Mouth hunger is caused by a need for something - and not necessarily food.   It leads to munchies, often on inappropriate snacks, to added pounds, and while it may bring pleasure at the moment, it does not lead to happiness - especially when you cannot fit into your clothes or keep up with the youngsters.

Here's some hints on controlling this monster - and it truly is a monster issue for many of us. 

  1. Thirst.  You may be sloshing from coffee, soft drinks or tea, but these do not satisfy actual thirst and hydrate your body sufficiently.  Have a drink of water.  I find that splurging on a particular brand of bottled water, and having the bottle at hand all the time, works best for me.

  2. Mouth fuzz.   If your teeth and tongue are coated with plaque, you may be more likely to seek food, if only to dislodge some of it.   A good tooth-brushing, including the tongue, plus flossing, may delay your food craving.

  3. Need for nutrients.  If your diet is short of veggies, vitamins, minerals, antioxidants, Omega 3 and other valuable nutrients, your body knows!  It tells you to eat.  Unfortunately, if you continue to snack on sugary, salty snacks low in these vital nutrients your body is begging for, you make the situation worse, not better.  The more you weigh, the more of these nutrients are required, pound for pound, in order for you to feel right.  The more you want to eat. 

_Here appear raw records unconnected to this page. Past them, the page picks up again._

(* ===== verification/MakLib.v ===== *)
(** * Makalu: programs that may abort, and doubly linked lists

    What the proofs about the block heap share: a weakest precondition for the state monad that
    says whether the program may abort, and lists linked in both directions through any two link
    fields. *)

From S2P Require Import Prelude.
From stdpp Require Import list.
#[local] Open Scope Z_scope.
#[local] Open Scope cmd_scope.

(** ** Weakest preconditions *)

(** [m] run in [s] ends in [Q]; it aborts only if [T] holds. *)
Definition wp {S A} (T : Prop) (m : stM S A) (s : S) (Q : A -> S -> Prop) : Prop :=
  match m s with
  | Ok (a, s') => Q a s'
  | Err Throw => T
  | Err _ => False
  end.

Section wp.
Context {S : Type} (T : Prop).

Lemma wp_bind {A B} (m : stM S A) (k : A -> stM S B) s Q : wp T m s (fun a s' => wp T (k a) s' Q) -> wp T (cbind m k) s Q.
Proof. unfold wp, cbind. destruct (m s) as [[a s']|e]; [done|]. by destruct e. Qed.

Lemma wp_ret {A} (a : A) (s : S) (Q : A -> S -> Prop) : Q a s -> wp T (cret a) s Q.
Proof. done. Qed.

Lemma wp_gets {A} (f : S -> A) (s : S) (Q : A -> S -> Prop) : Q (f s) s -> wp T (cgets f) s Q.
Proof. done. Qed.

Lemma wp_mod (f : S -> S) (s : S) (Q : unit -> S -> Prop) : Q tt (f s) -> wp T (cmod f) s Q.
Proof. done. Qed.

Lemma wp_throw {A} (s : S) (Q : A -> S -> Prop) : T -> wp T (cfail Throw) s Q.
Proof. done. Qed.

Lemma wp_ok {A} (m : stM S A) s a s' (Q : A -> S -> Prop) : m s = Ok (a, s') -> Q a s' -> wp T m s Q.
Proof. unfold wp. by intros ->. Qed.

Lemma wp_mono {A} (m : stM S A) s (Q Q' : A -> S -> Prop) : wp T m s Q -> (forall a s', Q a s' -> Q' a s') -> wp T m s Q'.
Proof. unfold wp. destruct (m s) as [[a s']|e]; [eauto|]. by destruct e. Qed.

Lemma wp_if {A} (b : bool) (m1 m2 : stM S A) s Q : (b = true -> wp T m1 s Q) -> (b = false -> wp T m2 s Q) -> wp T (if b then m1 else m2) s Q.
Proof. destruct b; auto. Qed.

Lemma wp_for {A} (l : list A) (body : A -> stM S unit) (I : list A -> S -> Prop) : forall s,
  I [] s -> (forall l1 a l2 s, l = l1 ++ a :: l2 -> I l1 s -> wp T (body a) s (fun _ => I (l1 ++ [a]))) ->
  wp T (cfor l body) s (fun _ => I l).
Proof.
  enough (forall l2 l1 s, l = l1 ++ l2 -> I l1 s -> (forall l1 a l2 s, l = l1 ++ a :: l2 -> I l1 s -> wp T (body a) s (fun _ => I (l1 ++ [a]))) ->
    wp T (cfor l2 body) s (fun _ => I l)) as HX by (intros s H0 Hb; exact (HX l [] s eq_refl H0 Hb)).
  induction l2 as [|a l2 IH]; intros l1 s Hl HI Hb.
  - rewrite app_nil_r in Hl. by subst.
  - cbn [cfor]. apply wp_bind. eapply wp_mono; [by eapply Hb|]. intros [] s' Hs. apply (IH (l1 ++ [a])); [|done|done]. by rewrite <- app_assoc.
Qed.

Lemma wp_fold {A L} (l : list A) (body : A -> L -> stM S L) (I : list A -> L -> S -> Prop) : forall acc s,
  I [] acc s -> (forall l1 a l2 acc s, l = l1 ++ a :: l2 -> I l1 acc s -> wp T (body a acc) s (fun acc' => I (l1 ++ [a]) acc')) ->
  wp T (cfold l body acc) s (fun acc' => I l acc').
Proof.
  enough (forall l2 l1 acc s, l = l1 ++ l2 -> I l1 acc s -> (forall l1 a l2 acc s, l = l1 ++ a :: l2 -> I l1 acc s -> wp T (body a acc) s (fun acc' => I (l1 ++ [a]) acc')) ->
    wp T (cfold l2 body acc) s (fun acc' => I l acc')) as HX by (intros acc s H0 Hb; exact (HX l [] acc s eq_refl H0 Hb)).
  induction l2 as [|a l2 IH]; intros l1 acc s Hl HI Hb.
  - rewrite app_nil_r in Hl. by subst.
  - cbn [cfold]. apply wp_bind. eapply wp_mono; [by eapply Hb|]. intros acc' s' Hs. apply (IH (l1 ++ [a])); [|done|done]. by rewrite <- app_assoc.
Qed.

End wp.

Lemma wp_total {S A} (m : stM S A) s Q : wp False m s Q -> exists a s', m s = Ok (a, s') /\ Q a s'.
Proof. unfold wp. destruct (m s) as [[a s']|e]; [eauto|by destruct e]. Qed.

Lemma wp_abort {S A} (m : stM S A) s Q : wp True m s Q -> m s = Err Throw \/ exists a s', m s = Ok (a, s') /\ Q a s'.
Proof. unfold wp. destruct (m s) as [[a s']|e]; [eauto|destruct e; auto; done]. Qed.

Lemma wp_weaken {S A} (T : Prop) (m : stM S A) s Q : wp False m s Q -> wp T m s Q.
Proof. unfold wp. destruct (m s) as [[a s']|e]; [done|by destruct e]. Qed.

(** ** Doubly linked lists *)

(** From [b] to [e] through the nodes [l], the first with the back link [p]. *)
Fixpoint dls (nx pv : Z -> Z) (p b : Z) (l : list Z) (e : Z) : Prop :=
  match l with
  | [] => b = e
  | y :: l' => b = y /\ y <> 0 /\ pv y = p /\ dls nx pv y (nx y) l' e
  end.

Section dls.
Context (nx pv nx' pv' : Z -> Z).

Lemma dls_ext p b l e : (forall y, y ∈ l -> nx' y = nx y /\ pv' y = pv y) -> dls nx pv p b l e -> dls nx' pv' p b l e.
Proof.
  revert p b. induction l as [|y l IH]; intros p b Hs; [done|]. intros (-> & Hy & Hp & Hl). destruct (Hs y ltac:(left)) as [Hn Hv].
  cbn. rewrite Hn, Hv. split_and!; [done|done|done|]. apply IH; [|done]. intros z Hz. apply Hs. by right.
Qed.

Lemma dls_app p b l1 l2 e : dls nx pv p b (l1 ++ l2) e <-> exists c, dls nx pv p b l1 c /\ dls nx pv (default p (last l1)) c l2 e.
Proof.
  revert p b. induction l1 as [|y l1 IH]; intros p b; cbn [app dls].
  - split; [intros H'; by exists b|]. by intros (c & -> & H').
  - assert (Hd : default p (last (y :: l1)) = default y (last l1)) by (rewrite last_cons; by destruct (last l1)). rewrite Hd. split.
    + intros (-> & Hy & Hp & Hl). apply IH in Hl as (c & H1 & H2). by exists c.
    + intros (c & (-> & Hy & Hp & H1) & H2). split_and!; [done|done|done|]. apply IH. by exists c.
Qed.

Lemma dls_head p b l e : dls nx pv p b l e -> b = default e (head l).
Proof. destruct l; [done|]. by intros (-> & _). Qed.

Lemma dls_nonzero p b l e y : dls nx pv p b l e -> y ∈ l -> y <> 0.
Proof.
  revert p b. induction l as [|z l IH]; intros p b Hl Hy; [by apply not_elem_of_nil in Hy|]. destruct Hl as (_ & Hz & _ & Hl).
  apply elem_of_cons in Hy as [->|Hy]; [done|by eapply IH].
Qed.

(** The end of a list is the target of its last link. *)
Lemma dls_last p b l c : dls nx pv p b l c -> c = match last l with Some z => nx z | None => b end.
Proof.
  revert p b. induction l as [|y l IH]; intros p b; [done|]. intros (-> & _ & _ & Hl). apply IH in Hl. rewrite last_cons. by destruct (last l).
Qed.

(** Only the last link of a segment changes. *)
Lemma dls_retarget p b l c c' : NoDup l ->
  (forall y, y ∈ l -> pv' y = pv y) -> (forall y, y ∈ l -> last l <> Some y -> nx' y = nx y) -> (forall y, last l = Some y -> nx' y = c') ->
  dls nx pv p b l c -> dls nx' pv' p (match l with [] => c' | _ => b end) l c'.
Proof.
  revert p b. induction l as [|y l IH]; intros p b Hd Hp Hn Hl; [done|]. intros (-> & Hy & Hpy & Hs). apply list.NoDup_cons in Hd as [Hyl Hd].
  cbn [dls]. rewrite (Hp y ltac:(left)). split_and!; [done|done|done|]. destruct l as [|z l].
  - cbn. by apply Hl.
  - rewrite Hn; [|left|].
    + pose proof Hs as (Hz & _). rewrite Hz in Hs |- *. apply (IH y z); [done| | |done|done].
      * intros w Hw. apply Hp. by right.
      * intros w Hw Hlw. apply Hn; [by right|done].
    + rewrite last_cons_cons. intros E. apply Hyl. by apply last_Some_elem_of.
Qed.

(** Only the first back link of a segment changes. *)
Lemma dls_reprev p p' b l e : NoDup l ->
  (forall y, y ∈ l -> nx' y = nx y) -> (forall y, y ∈ l -> head l <> Some y -> pv' y = pv y) -> (forall y, head l = Some y -> pv' y = p') ->
  dls nx pv p b l e -> dls nx' pv' p' b l e.
Proof.
  destruct l as [|y l]; [done|]. intros Hd Hn Hp Hh (-> & Hy & _ & Hl). apply list.NoDup_cons in Hd as [Hyl Hd]. cbn [dls].
  rewrite (Hn y ltac:(left)). split_and!; [done|done|by apply Hh|]. eapply dls_ext; [|exact Hl]. intros z Hz. split; [apply Hn; by right|].
  apply Hp; [by right|]. cbn. intros [= ->]. done.
Qed.

End dls.

Lemma dls_insert nx pv nx' pv' p b l1 l2 e r :
  NoDup (l1 ++ l2) -> r <> 0 -> r ∉ l1 ++ l2 ->
  nx' r = default e (head l2) -> pv' r = default p (last l1) ->
  (forall y, y ∈ l1 ++ l2 -> nx' y = if decide (last l1 = Some y) then r else nx y) ->
  (forall y, y ∈ l1 ++ l2 -> pv' y = if decide (head l2 = Some y) then r else pv y) ->
  dls nx pv p b (l1 ++ l2) e -> dls nx' pv' p (default r (head l1)) (l1 ++ r :: l2) e.
Proof.
  intros Hd Hr Hrl Hnr Hpr Hn Hp Hl. apply NoDup_app in Hd as (Hd1 & Hd12 & Hd2). apply dls_app in Hl as (c & H1 & H2). apply dls_app.
  exists r. split.
  - pose proof (dls_head _ _ _ _ _ _ H1) as Hb. destruct l1 as [|z l1]; [done|]. cbn [head default from_option id] in *. subst b.
    change z with (match z :: l1 with [] => r | _ => z end) at 1. eapply dls_retarget; [done|..|exact H1].
    + intros y Hy. rewrite Hp by set_solver. rewrite decide_False; [done|]. intros Hh. apply (Hd12 y Hy). by apply head_Some_elem_of.
    + intros y Hy Hlast. rewrite Hn by set_solver. by rewrite decide_False.
    + intros y Hy. rewrite Hn; [by rewrite decide_True|]. apply elem_of_app; left. by apply last_Some_elem_of.
  - cbn [dls]. split_and!; [done|done|done|]. rewrite Hnr. pose proof (dls_head _ _ _ _ _ _ H2) as Hc. rewrite <- Hc.
    eapply dls_reprev; [done|..|exact H2].
    + intros y Hy. rewrite Hn by set_solver. rewrite decide_False; [done|]. intros Hh. apply last_Some_elem_of in Hh. by apply (Hd12 y).
    + intros y Hy Hh. rewrite Hp by set_solver. by rewrite decide_False.
    + intros y Hy. rewrite Hp; [by rewrite decide_True|]. apply elem_of_app; right. by apply head_Some_elem_of.
Qed.

Lemma dls_remove nx pv nx' pv' p b l1 l2 e r :
  NoDup (l1 ++ r :: l2) ->
  (forall y, y ∈ l1 ++ l2 -> nx' y = if decide (last l1 = Some y) then nx r else nx y) ->
  (forall y, y ∈ l1 ++ l2 -> pv' y = if decide (head l2 = Some y) then pv r else pv y) ->
  dls nx pv p b (l1 ++ r :: l2) e -> dls nx' pv' p (match l1 with [] => nx r | _ => b end) (l1 ++ l2) e.
Proof.
  intros Hd Hn Hp Hl. apply NoDup_app in Hd as (Hd1 & Hd12 & Hd2). apply list.NoDup_cons in Hd2 as [Hr Hd2].
  apply dls_app in Hl as (c & H1 & -> & Hr0 & Hpr & H2). apply dls_app. exists (nx r). split.
  - eapply dls_retarget; [done|..|exact H1].
    + intros y Hy. rewrite Hp by set_solver. rewrite decide_False; [done|]. intros Hh. apply (Hd12 y Hy). right. by apply head_Some_elem_of.
    + intros y Hy Hlast. rewrite Hn by set_solver. by rewrite decide_False.
    + intros y Hy. rewrite Hn; [by rewrite decide_True|]. apply elem_of_app; left. by apply last_Some_elem_of.
  - eapply dls_reprev; [done|..|exact H2].
    + intros y Hy. rewrite Hn by set_solver. rewrite decide_False; [done|]. intros Hh. apply last_Some_elem_of in Hh. apply (Hd12 y Hh). by right.
    + intros y Hy Hh. rewrite Hp by set_solver. by rewrite decide_False.
    + intros y Hy. rewrite Hp; [rewrite decide_True by done; done|]. apply elem_of_app; right. by apply head_Some_elem_of.
Qed.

    Don't start a regimen of supplements unless you know what you are doing or check with your doctor, especially if you are taking any medications or have a medical condition.  Instead, improve your diet.

  4. Constipation.   This is a low grade discomfort, your body telling you something is wrong.  It may lead to a desire to stuff more into the top end to shove it out the bottom, to put it crudely.  However, unless the items you consume are water, water-rich items like fruit or soup, and high-fiber food, the situation gets worse, not better.

  5. Unhappiness.  Food is pleasure.   Pleasure takes your mind off the thing(s) you are unhappy or anxious about.  But it will not make you happy.   Analyze why you need this distraction.  Perhaps there isn't much you do about some unhappy situations, but at least recognize what they are and find the strength to accept them.  Also, try to substitute chewing gum, water, and nutritious munchies as much as possible.

  6. Boredom.   That's a biggie.   You can be bored watching the same trite shows on TV, playing the same mindless games on the computer or play-station, working at the same job or doing the same tasks over and over.   Sometimes you can get up and do something different, take a short brisk walk, try a different activity.  Often items that must be done can be accomplished with mindfulness, not just by rote.  With all the wonderful possibilities in the world, there's no excuse for being bored.

Food, when you aren't tummy hungry, can only bring you fleeting pleasure, it will not make you happy, long term.   Recognizing the difference between the two kinds of hunger is the first step to a solution.  When the munchies strike, ask yourself what kind of hunger it is, and why.  And keep in mind that food, after exercise or hard work, satisfies both tummy and mouth hunger in the most enjoyable way!